We have this whole shadow financial system that's grown up and become very important, totally unregulated. And we found that when it melts down, it's a problem, and that it's just as vulnerable to good, old-fashioned bank runs as the conventional bank system. They're electronic. We don't have people standing in lines like in northern Iraq. But they're bank runs just the same. So, you know, nationalization - no, we're not going to make it a big post office, the banking system. But certainly, government regulation and oversight's going to be much more deeply inserted into the system when this is over.

BLOCK: How did - what the Treasury Department did today, how does that differ from what the British have done with their banks?
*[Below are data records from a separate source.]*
Lemma read_all_templateFileName es (s : scan) :
  templateFileName s <> "" ->
  templateFileName (read_all es s) = templateFileName s.
Proof.
  revert s. induction es as [|[n b] es IH]; intros s H; [reflexivity|].
  rewrite read_all_cons, IH; rewrite read_entry_templateFileName; auto.
Qed.

Lemma assemble_error e (s : scan) :
  In e (mError s) ->
  assemble s = inl (WorkflowInvalid (mError s)).
Proof. unfold Archive.assemble. destruct (mError s); [contradiction | reflexivity]. Qed.

Lemma nonempty_length (w : list byte) :
  w <> [] -> negb (Nat.eqb (length w) 0) = true.
Proof. destruct w; [congruence | reflexivity]. Qed.

(** C8.  A descriptor that fails to parse is recorded in [mError] and the
    scan goes on with the remaining entries (the blobs of the whole archive
    are collected); after the scan [ReadFromTar] fails with the aggregate
    of the recorded causes exactly when there is one, and otherwise
    returns the template assembled from the descriptor and the blobs. *)
Theorem ReadFromTar_aggregates (es : list (string * list byte)) :
  let s := read_all es scan_init in
  (mError s = [] ->
   ReadFromTar (entries es) =
   inr (GetTemplate (tmpl s) (wkf s) (pips s) (apps s) (envs s)))
  /\ (mError s <> [] ->
      ReadFromTar (entries es) = inl (WorkflowInvalid (mError s)))
  /\ apps s = blobs is_application es
  /\ pips s = blobs is_pipeline es
  /\ envs s = blobs is_environment es
  /\ (forall pre n b post t e,
        es = pre ++ (n, b) :: post ->
        is_descriptor n = true ->
        templateFileName (read_all pre scan_init) = "" ->
        yaml_Unmarshal b (tmpl (read_all pre scan_init)) = (t, Some e) ->
        In (UnmarshalTemplate n e) (mError s)
        /\ s = read_all post (record n e t (read_all pre scan_init))).
Proof.
  intros s. subst s. rewrite ReadFromTar_entries. unfold Archive.assemble.
  destruct (read_all_blobs es scan_init) as (Ha & Hp & He).
  simpl in Ha, Hp, He.
  split; [now intros -> |].
  split; [intros H; destruct (mError _); congruence |].
  split; [exact Ha |]. split; [exact Hp |]. split; [exact He |].
  clear Ha Hp He. intros pre n b post t e -> Hd Hf Hy.
  rewrite read_all_app, read_all_cons, (read_entry_descriptor n b _ Hd).
  unfold Archive.record. rewrite Hf, Hy. simpl.
  split; [| reflexivity].
  apply read_all_keeps. simpl. apply in_or_app. right. now left.
Qed.

(** C7, as the code has it.  Two entries named [workflow.yml], the first
    of which is not empty, make the decoding fail with the cause "Two
    workflow files found"; when the first descriptor of the archive has a
    name, parses, and another descriptor follows, the decoding fails with
    the cause "Two template files found" that names both. *)
Theorem ReadFromTar_at_most_one :
  (forall pre b1 mid b2 post,
      b1 <> [] ->
      exists errs,
        ReadFromTar (entries (pre ++ ("workflow.yml", b1) :: mid
                              ++ ("workflow.yml", b2) :: post))
        = inl (WorkflowInvalid errs)
        /\ In TwoWorkflowFiles errs)
  /\ (forall pre n1 b1 mid n2 b2 post t,
        Forall (fun e => is_descriptor (fst e) = false) pre ->
        is_descriptor n1 = true -> n1 <> "" ->
        is_descriptor n2 = true ->
        yaml_Unmarshal b1 zero_Template = (t, None) ->
        exists errs,
          ReadFromTar (entries (pre ++ (n1, b1) :: mid ++ (n2, b2) :: post))
          = inl (WorkflowInvalid errs)
          /\ In (TwoTemplateFiles n1 n2) errs
          /\ Errorf (TwoTemplateFiles n1 n2) =
             Some ("Two template files found: " +:+ n1 +:+ " and " +:+ n2)).
Proof.
  split.
  - intros pre b1 mid b2 post Hb.
    rewrite ReadFromTar_entries, read_all_app, read_all_cons, read_all_app,
      read_all_cons.
    set (s1 := read_all pre scan_init).
    assert (H2 : wkf (read_all mid (read_entry "workflow.yml" b1 s1)) <> []).
    { apply read_all_wkf. rewrite read_entry_workflow.
      destruct (negb (Nat.eqb (length (wkf s1)) 0)) eqn:E; simpl; auto.
      destruct (wkf s1); [discriminate | congruence]. }
    set (s2 := read_all mid (read_entry "workflow.yml" b1 s1)) in *.
    assert (H3 : In TwoWorkflowFiles
                   (mError (read_all post (read_entry "workflow.yml" b2 s2)))).
    { apply read_all_keeps. rewrite read_entry_workflow.
      rewrite (nonempty_length _ H2). simpl. apply in_or_app. right. now left. }
    eexists. split; [apply (assemble_error _ _ H3) | exact H3].
  - intros pre n1 b1 mid n2 b2 post t Hpre Hn1 Hne Hn2 Hy.
    rewrite ReadFromTar_entries, read_all_app, read_all_cons, read_all_app,
      read_all_cons.
    destruct (read_all_no_descriptor pre scan_init Hpre) as [Hf Ht].
    set (s1 := read_all pre scan_init) in *. simpl in Hf, Ht.
    assert (H1 : templateFileName (read_entry n1 b1 s1) = n1).
    { rewrite (read_entry_descriptor n1 b1 s1 Hn1), Hf, Ht, Hy.
      reflexivity. }
    assert (H2 : templateFileName (read_all mid (read_entry n1 b1 s1)) = n1).
    { rewrite read_all_templateFileName; rewrite H1; auto. }
    set (s2 := read_all mid (read_entry n1 b1 s1)) in *.
    assert (H3 : In (TwoTemplateFiles n1 n2)
                   (mError (read_all post (read_entry n2 b2 s2)))).
    { apply read_all_keeps. rewrite (read_entry_descriptor n2 b2 s2 Hn2), H2.
      destruct (String.eqb n1 "") eqn:E;
        [ apply String.eqb_eq in E; contradiction |].
      simpl. apply in_or_app. right. now left. }
    eexists. split; [apply (assemble_error _ _ H3) | split; [exact H3|]].
    reflexivity.
Qed.
Lemma start_abort_keeps_started_witness :
  let e := with_ext_logger failing_engine in
  resolveExecutionOrder (instances e) = Ok (["a"] ++ "b" :: []) ∧
  result_of (for_of ["a"] start_instance e) = Ok tt ∧
  result_of (start_instance "b" (state_of (for_of ["a"] start_instance e))) = Err boom ∧
  result_of (start false e) = Err boom ∧
  Forall (fun ev => is_teardown_event ev = false) (trace_of (start false e)) ∧
  engine_extends (state_of (for_of ["a"] start_instance e)) (state_of (start false e)).
Proof.
  intros e.
  assert (resolveExecutionOrder (instances e) = Ok (["a"] ++ "b" :: [])) as H1
    by (vm_compute; reflexivity).
  assert (result_of (for_of ["a"] start_instance e) = Ok tt) as H2
    by (vm_compute; reflexivity).
  assert (result_of (start_instance "b" (state_of (for_of ["a"] start_instance e)))
          = Err boom) as H3 by (vm_compute; reflexivity).
  split; [exact H1 |]. split; [exact H2 |]. split; [exact H3 |].
  exact (start_abort_keeps_started e ["a"] "b" [] boom H1 H2 H3).
Defined.

(** C6 as the claim states it fails: the worker-mode instance [app] has no
    wiring for the requirement [logger] of its type, and [start] succeeds. *)
Lemma start_worker_unwired :
  let e := unwired_engine worker in
  ∃ plugin type,
    instances_get (instances e) "app" = Some plugin ∧
    inst_mode plugin = worker ∧
    pluginTypes e !! inst_typeId plugin = Some type ∧
    Object_keys (default [] (def_requirements type)) = ["logger"] ∧
    wiring_read (inst_wiring plugin) "logger" = Absent ∧
    result_of (start false e) = Ok tt.
Proof.
  eexists _, _. vm_compute. split_and!; reflexivity.
Qed.

Lemma start_wiring_missing_witness :
  let e := unwired_engine main in
  let plugin := create AppDef "app" VNull None (Some main) in
  resolveExecutionOrder (instances e) = Ok ([] ++ "app" :: []) ∧
  result_of (for_of [] start_instance e) = Ok tt ∧
  instances_get (instances e) "app" = Some plugin ∧
  inst_mode plugin = main ∧
  pluginTypes e !! inst_typeId plugin = Some AppDef ∧
  parse (def_schema AppDef) (inst_config plugin) = Ok VNull ∧
  def_requirements AppDef = Some [("logger", any_schema)] ∧
  Object_keys [("logger", any_schema)] = [] ++ "logger" :: [] ∧
  (∀ k, k ∈ [] → wired (context (state_of (for_of [] start_instance e)))
                   (inst_wiring plugin) k) ∧
  wiring_missing (inst_wiring plugin) "logger" ∧
  result_of (start false e) = Err (WiringMissing "app" "logger").
Proof.
  intros e plugin.
  assert (resolveExecutionOrder (instances e) = Ok ([] ++ "app" :: [])) as H1
    by (vm_compute; reflexivity).
  assert (result_of (for_of [] start_instance e) = Ok tt) as H2 by reflexivity.
  assert (instances_get (instances e) "app" = Some plugin) as H3
    by (vm_compute; reflexivity).
  assert (inst_mode plugin = main) as H4 by reflexivity.
  assert (pluginTypes e !! inst_typeId plugin = Some AppDef) as H5
    by (vm_compute; reflexivity).
  assert (parse (def_schema AppDef) (inst_config plugin) = Ok VNull) as H6 by reflexivity.
  assert (def_requirements AppDef = Some [("logger", any_schema)]) as H7 by reflexivity.
  assert (Object_keys [("logger", any_schema)] = [] ++ "logger" :: []) as H8
    by reflexivity.
  assert (∀ k, k ∈ [] → wired (context (state_of (for_of [] start_instance e)))
                          (inst_wiring plugin) k) as H9
    by (intros k Hk; by apply elem_of_nil in Hk).
  assert (wiring_missing (inst_wiring plugin) "logger") as H10 by (by left).
  split; [exact H1 |]. split; [exact H2 |]. split; [exact H3 |]. split; [exact H4 |]. split; [exact H5 |]. split; [exact H6 |]. split; [exact H7 |]. split; [exact H8 |]. split; [exact H9 |]. split; [exact H10 |].
  exact (start_wiring_missing e [] "app" [] plugin AppDef VNull
           [("logger", any_schema)] [] "logger" [] H1 H2 H3 H4 H5 H6 H7 H8 H9 H10).
Defined.

(** C7 as the claim states it fails: the worker-side [query] throws a
    [RangeError] with its own stack; the frame sent back is the message
    string, and the error the caller gets has another name and another
    stack. *)
Lemma rpc_error_loses_name_and_stack :
  let c1 := (rpc_call DEFAULT_RPC_TIMEOUT_MS query_request "c1" (client_new 0)).1 in
  let p := (rpc_call DEFAULT_RPC_TIMEOUT_MS query_request "c1" (client_new 0)).2 in
  outbox c1 = [CALL "c1" "query" [VStr "SELECT 1"]] ∧
  rpc_server_on_message throwing_service (CALL "c1" "query" [VStr "SELECT 1"])
    = [ERROR "c1" "offset out of range"] ∧
  ∃ e, promises (rpc_client_on_message (ERROR "c1" "offset out of range") c1) !! p
         = Some (Rejected e) ∧
       message e = message range_error ∧
       name e ≠ name range_error ∧
       stack e ≠ stack range_error.
Proof.
  vm_compute. split_and!; try reflexivity.
  eexists. split_and!; [reflexivity | reflexivity | discriminate | discriminate].
Qed.
(** [self._add_log(name, val, verbose)] on [self.logs] *)
Definition add_log_self (name : string) (val : hookval V) : M unit :=
  let* s := get in
  match add_log name val (logs s) with
  | Some l => modify (set_logs l)
  | None => raise (LogError name)
  end.

(** The loop of [Trainer._emit_hooks] over [self.hooks.items()]. *)
Fixpoint emit_loop (ts : string) (count : Z) (hs : list (string * Hook))
    (should_stop : bool) : M bool :=
  match hs with
  | [] => ret should_stop
  | (name, hook) :: rest =>
      if negb (String.eqb (timescale hook) ts) then
        emit_loop ts count rest should_stop
      else if Z.eqb (interval hook) 0 then raise ZeroDivisionError
      else if negb (Z.eqb (count `mod` interval hook) 0) then
        emit_loop ts count rest should_stop
      else
        let* r := call_hook name hook in
        add_log_self name r.1 ;;;
        emit_loop ts count rest (should_stop || r.2)
  end.

(** [Trainer._emit_hooks(net, timescale)] *)
Definition emit_hooks (ts : string) : M bool :=
  let* s := get in
  let count := if String.eqb ts "epoch" then current_epoch_nr s
               else current_update_nr s in
  tell (EvEmit ts count) ;;;
  emit_loop ts count (hooks s) false.

(** [Trainer._start_hooks] *)
Fixpoint start_loop (hs : list (string * Hook)) : M unit :=
  match hs with
  | [] => ret tt
  | (name, hook) :: rest =>
      match hook_start hook with
      | None => start_loop rest
      | Some start =>
          let* s := get in
          tell (EvHookStart name) ;;;
          match start (world s) with
          | Some w => modify (set_world w) ;;; start_loop rest
          | None => raise (HookError name)
          end
      end
  end.

Definition start_hooks : M unit :=
  modify (set_logs {["training_loss" := LList [nan]]}) ;;;
  let* s := get in
  start_loop (hooks s).

(** [net.provide_external_data(data)] *)
Definition provide (data : Batch) : M unit :=
  tell (EvProvide data) ;;;
  let* s := get in
  modify (set_world (provide_external_data data (world s))).
(** A negative price in range comes back shifted up by [2^16]: the decoder
    never extends the sign of the 48-bit word. *)
Lemma decode_encode_neg (price : Q) :
  (- inject_Z (2 ^ 16) < price)%Q -> (price <= - (1 # 2 ^ 32))%Q ->
  (Driver.decode (Driver.encode price)
   == inject_Z (Driver.fixed_price price) / inject_Z (2 ^ 32) + inject_Z (2 ^ 16))%Q.
Proof.
  intros H0 H1. rewrite decode_encode_eq.
  assert (- 2 ^ 48 < Driver.fixed_price price < 0) as Hr.
  { unfold Driver.fixed_price.
    assert (price * inject_Z (2 ^ 32) <= 0)%Q as Hs.
    { change (inject_Z (2 ^ 32)) with (4294967296 # 1)%Q.
      change (inject_Z (2 ^ 16)) with (65536 # 1)%Q in H0.
      change (1 # 2 ^ 32)%Q with (1 # 4294967296)%Q in H1. lra. }
    destruct (int_bounds_neg _ Hs) as [[Hlo Hhi] Hlt].
    split.
    - rewrite Zlt_Qlt. eapply Qlt_le_trans; [| exact Hlo].
      change (inject_Z (- 2 ^ 48)) with (- (281474976710656 # 1))%Q.
      change (inject_Z (2 ^ 32)) with (4294967296 # 1)%Q.
      change (inject_Z (2 ^ 16)) with (65536 # 1)%Q in H0. lra.
    - assert (Py.int (price * inject_Z (2 ^ 32)) <= -1); [| lia].
      rewrite (int_neg_ceiling _ Hs).
      change (-1) with (Qceiling (- (1))).
      apply Qceiling_resp_le.
      change (inject_Z (2 ^ 32)) with (4294967296 # 1)%Q.
      change (1 # 2 ^ 32)%Q with (1 # 4294967296)%Q in H1. lra. }
  replace (Driver.fixed_price price mod 2 ^ 48)
    with (Driver.fixed_price price + 2 ^ 16 * 2 ^ 32).
  - rewrite inject_Z_plus, inject_Z_mult.
    change (inject_Z (2 ^ 32)) with (4294967296 # 1)%Q.
    change (inject_Z (2 ^ 16)) with (65536 # 1)%Q. field.
  - apply Z.mod_unique with (-1); lia.
Qed.

(** C1, as amended: for every price with [0 <= price < 2^16], decoding the
    encoded price gives the price back to within [2^-32]; the 48-bit word is
    read back unsigned, so this is the range of the round trip. *)
Theorem decode_encode_roundtrip (price : Q) :
  (0 <= price)%Q -> (price < inject_Z (2 ^ 16))%Q ->
  (Qabs (Driver.decode (Driver.encode price) - price) < 1 / inject_Z (2 ^ 32))%Q.
Proof.
  intros H0 H1. rewrite (decode_encode_nonneg price H0 H1).
  unfold Driver.fixed_price.
  assert (0 <= price * inject_Z (2 ^ 32))%Q as Hs.
  { apply Qmult_le_0_compat; [assumption | discriminate]. }
  destruct (int_bounds_nonneg _ Hs) as [[_ Hle] Hlt].
  set (f := inject_Z (Py.int (price * inject_Z (2 ^ 32)))) in *.
  change (inject_Z (2 ^ 32)) with (4294967296 # 1)%Q in *.
  apply Qabs_Qlt_condition.
  assert (f / (4294967296 # 1) * (4294967296 # 1) == f)%Q as Hd by (field; discriminate).
  change (1 / (4294967296 # 1))%Q with (1 # 4294967296)%Q.
  revert Hd. generalize (f / (4294967296 # 1))%Q. intros d Hd.
  split; lra.
Qed.

Lemma decode_encode_roundtrip_witness :
  (0 <= 3 # 2)%Q /\ (3 # 2 < inject_Z (2 ^ 16))%Q /\
  (Qabs (Driver.decode (Driver.encode (3 # 2)) - (3 # 2)) < 1 / inject_Z (2 ^ 32))%Q.
Proof.
  split; [discriminate | split; [reflexivity |]].
  apply decode_encode_roundtrip; [discriminate | reflexivity].
Defined.

(** C1 as stated fails on a negative price: [-1] is encoded as
    [(0xFFFF, 0)], which decodes to [65535]. *)
Lemma decode_encode_negative_counterexample :
  (Qabs (-1) < inject_Z (2 ^ 16))%Q /\
  ~ (Qabs (Driver.decode (Driver.encode (-1)) - (-1)) <= 1 / inject_Z (2 ^ 32))%Q.
Proof. split; [reflexivity | intros H; vm_compute in H; apply H; reflexivity]. Qed.

(** C2, as amended: encoding has no range check and no [RangeError].  For
    every price whose scaled product is a finite float, [|price| < 2^992],
    in range or not, the driver writes a 16-bit high word and a 32-bit low
    word holding the scaled integer modulo [2^48]: a price with
    [|price| >= 2^16] is wrapped, not refused, and a price in range does not
    fail. *)
Theorem write_price_wraps (reg_h reg_l : Z) (price : Q) (w : Driver.world) :
  (Qabs price < inject_Z (2 ^ 992))%Q ->
  Driver._write_price Driver.hardware reg_h reg_l price w
  = Some (tt, Driver.World
                ((reg_l, Driver.price_l price) :: (reg_h, Driver.price_h price)
                   :: Driver.written w)
                (Driver.device w) (Driver.clock w))
  /\ 0 <= Driver.price_h price < 2 ^ 16
  /\ 0 <= Driver.price_l price < 2 ^ 32
  /\ Driver.price_h price * 2 ^ 32 + Driver.price_l price
     = Driver.fixed_price price mod 2 ^ 48.
Proof.
  intros _.
  destruct (encode_words_range price) as [Hh Hl].
  split; [| split; [exact Hh | split; [exact Hl |]]].
  - unfold Driver._write_price, Driver._write_reg, Driver.bind, Driver.mmio_write.
    simpl.
    change 0xFFFFFFFF with (Z.ones 32). rewrite !Z.land_ones by lia.
    rewrite !Z.mod_small by lia. reflexivity.
  - rewrite <- combine_encode. unfold Driver.combine.
    change 0xFFFF with (Z.ones 16). rewrite Z.land_ones by lia.
    rewrite Z.mod_small by lia.
    symmetry. apply lor_shiftl_low. exact Hl.
Qed.

Lemma write_price_wraps_witness :
  (Qabs 65536 < inject_Z (2 ^ 992))%Q
  /\ Driver._write_price Driver.hardware Driver.REG_BID_PRICE_H Driver.REG_BID_PRICE_L
       65536 (Driver.World [] [] [])
     = Some (tt, Driver.World
                   [(Driver.REG_BID_PRICE_L, Driver.price_l 65536);
                    (Driver.REG_BID_PRICE_H, Driver.price_h 65536)] [] [])
  /\ Driver.price_h 65536 * 2 ^ 32 + Driver.price_l 65536
     = Driver.fixed_price 65536 mod 2 ^ 48.
Proof.
  split; [reflexivity |].
  destruct (write_price_wraps Driver.REG_BID_PRICE_H Driver.REG_BID_PRICE_L 65536
              (Driver.World [] [] [])) as (Hrun & _ & _ & Hwrap); [reflexivity |].
  split; [exact Hrun | exact Hwrap].
Defined.
Lemma insert_jobs_runs df w :
  df_empty df = false ->
  exists s' tc tw written,
    runs (insert_jobs_to_supabase env (OFrame df)) w (Ok tt) s' (tc ++ tw) /\
    forallb is_now tc = true /\
    write_trace (store_answer env) (numpy_legacy env) (to_dict_records df) written tw /\
    (written = false -> s' = store w).
Proof.
  intros He.
  destruct (clean_jobs_runs (to_dict_records df) [] w) as (r & tc & Hc & Hnow & Hr).
  assert (Hhead : forall s' tw,
             runs (try_except
                     (bind (lift (obj_to_dict_records (OFrame df))) (fun jobs_list =>
                      bind (clean_jobs env jobs_list []) (fun cleaned_jobs =>
                      insert_batches env cleaned_jobs)))
                     (fun e => log ERROR ("Error preparing jobs for insertion: " ++ exn_str e)))
               w (Ok tt) s' tw ->
             runs (insert_jobs_to_supabase env (OFrame df)) w (Ok tt) s' tw).
  { intros s' tw H; unfold runs, insert_jobs_to_supabase, bind, lift in *; simpl.
    rewrite He; simpl; exact H. }
  destruct r as [cleaned|e].
  - destruct Hr as (cs & -> & HF); simpl in *.
    destruct (insert_batches_runs cs (mkWorld (store w) (trace w ++ tc)))
      as (s' & tw & Hw & Hbt).
    exists s', tc, tw, true; split; [|split; [exact Hnow|split]].
    + apply Hhead, runs_try_ok.
      change (tc ++ tw) with ([] ++ (tc ++ tw)).
      eapply runs_bind_ok; [apply runs_lift|].
      destruct w as [s0 t0]; simpl in *; rewrite app_nil_r.
      eapply runs_bind_ok; [exact Hc | exact Hw].
    + econstructor; eassumption.
    + discriminate.
  - destruct Hr as (job & Hin & Hj).
    exists (store w), tc, [Log ERROR ("Error preparing jobs for insertion: " ++ exn_str e)], false.
    split; [|split; [exact Hnow|split]].
    + apply Hhead.
      apply runs_try_raise with (e := e) (s1 := store w) (t1 := tc);
        [|exact (runs_emit _ (mkWorld (store w) (trace w ++ tc)))].
      change tc with ([] ++ tc).
      eapply runs_bind_ok; [apply runs_lift|].
      destruct w as [s0 t0]; simpl in *; rewrite app_nil_r.
      now apply runs_bind_raise.
    + econstructor; eassumption.
    + reflexivity.
Qed.

(** The write of a table never raises. *)
Lemma insert_jobs_total df w :
  exists s' t, runs (insert_jobs_to_supabase env (OFrame df)) w (Ok tt) s' t.
Proof.
  destruct (df_empty df) eqn:He.
  - eexists _, _; now apply insert_empty_runs.
  - destruct (insert_jobs_runs df w He) as (s' & tc & tw & b & H & _); eauto.
Qed.

End Writer.

(** ** The partition fetcher *)

Section Fetcher.

Context {S : Type}.
Variable env : Env S.
Implicit Types w : world S.

Lemma scrape_jobs_for_location_runs self location w :
  runs (scrape_jobs_for_location env self location) w
    (Ok (OFrame (fetched_frame (provider_answer env self location w))))
    (store w)
    (fetch_trace self location (provider_answer env self location w)).
Proof.
  unfold runs, scrape_jobs_for_location, try_except, bind, call_scrape_jobs, log, emit,
    fetch_trace, provider_answer, lift, ret; simpl.
  destruct (scrape_jobs env _ _ _ _ _ _ _) as [[|d|ty]|e]; simpl;
    try (destruct (df_empty d); simpl);
    rewrite <- ?app_assoc; reflexivity.
Qed.

End Fetcher.

(** ** The orchestrator *)

Section Orchestrator.

Context {S : Type}.
Variable env : Env S.
Implicit Types w : world S.

Lemma fetched_frame_empty answer :
  df_empty (fetched_frame answer) = true -> fetched_frame answer = empty_frame.
Proof.
  destruct answer as [[|d|ty]|e]; simpl; auto.
  destruct (df_empty d) eqn:Hd; auto; congruence.
Qed.

Lemma process_location_runs self location total w :
  exists s' ti,
    runs (process_location env self location total) w
      (Ok (total + df_len (fetched_frame (provider_answer env self location w))))
      s'
      (fetch_trace self location (provider_answer env self location w) ++ ti ++ [Sleep 10]) /\
    partition_write (store_answer env) (numpy_legacy env)
      (fetched_frame (provider_answer env self location w)) ti.
Proof.
  pose proof (scrape_jobs_for_location_runs env self location w) as Hf.
  remember (provider_answer env self location w) as answer eqn:Ha.
  remember (fetch_trace self location answer) as tf eqn:Htf.
  unfold process_location, partition_write.
  destruct (df_empty (fetched_frame answer)) eqn:He.
  - exists (store w), []; split; [|reflexivity].
    rewrite (fetched_frame_empty _ He) in *.
    change (df_len empty_frame) with 0; rewrite Nat.add_0_r, app_nil_l.
    eapply runs_bind_ok; [exact Hf|].
    reflexivity.
  - destruct (insert_jobs_runs env (fetched_frame answer)
                (mkWorld (store w) (trace w ++ tf)) He)
      as (s' & tc & tw & written & Hi & Hnow & Hw & _).
    exists s', (tc ++ tw); split; [|now exists tc, tw, written].
    eapply runs_bind_ok; [exact Hf|].
    unfold runs in Hi |- *; unfold bind at 1, lift at 1.
    cbn [attr_empty]; rewrite He.
    unfold bind at 1; cbn [negb].
    unfold bind at 1. rewrite Hi.
    unfold bind, lift, sleep, emit, ret; cbn [obj_len store trace].
    now rewrite <- !app_assoc.
Qed.

Lemma scrape_loop_runs self locs total w :
  exists s' total' t,
    runs (for_locations (process_location env self) locs total) w (Ok total') s' t /\
    partition_trace (store_answer env) (numpy_legacy env) self locs total total' t.
Proof.
  revert total w; induction locs as [|location rest IH]; intros total w; simpl.
  - exists (store w), total, []; split; [apply runs_ret | constructor].
  - destruct (process_location_runs self location total w) as (s1 & ti & Hp & Hw).
    set (answer := provider_answer env self location w) in *.
    destruct (IH (total + df_len (fetched_frame answer))
                (mkWorld s1 (trace w ++ fetch_trace self location answer ++ ti ++ [Sleep 10])))
      as (s' & total' & t & Ht & Hpt).
    exists s', total', (fetch_trace self location answer ++ ti ++ Sleep 10 :: t).
    split; [|now constructor].
    replace (fetch_trace self location answer ++ ti ++ Sleep 10 :: t)
      with ((fetch_trace self location answer ++ ti ++ [Sleep 10]) ++ t)
      by (now rewrite <- !app_assoc).
    eapply runs_bind_ok; [|exact Ht].
    apply runs_try_ok; exact Hp.
Qed.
Dr. ROGOFF: Well it paralleled it a lot. I mean, it was very, very close to what the British did. I mean, the key elements, the equity injection was giving them cash because they're desperate for cash. But really, more urgent was that we raised the limit on deposit insurance very broadly as Sheila Bair just outlined. And also, they don't trust each other, lending to each other, and we're standing behind that. Our hand was forced by the British and the Europeans, because once they were standing behind their banks, everyone would have been scared of ours, and business funds certainly would have flown the coop. So we really had to do it. I do think it was the right thing to do.

BLOCK: I want to briefly ask you to comment on a remark made by one of our political commentators last week, David Brooks in the New York Times, who concluded that the era of conservative free market economics is largely over. Do you agree?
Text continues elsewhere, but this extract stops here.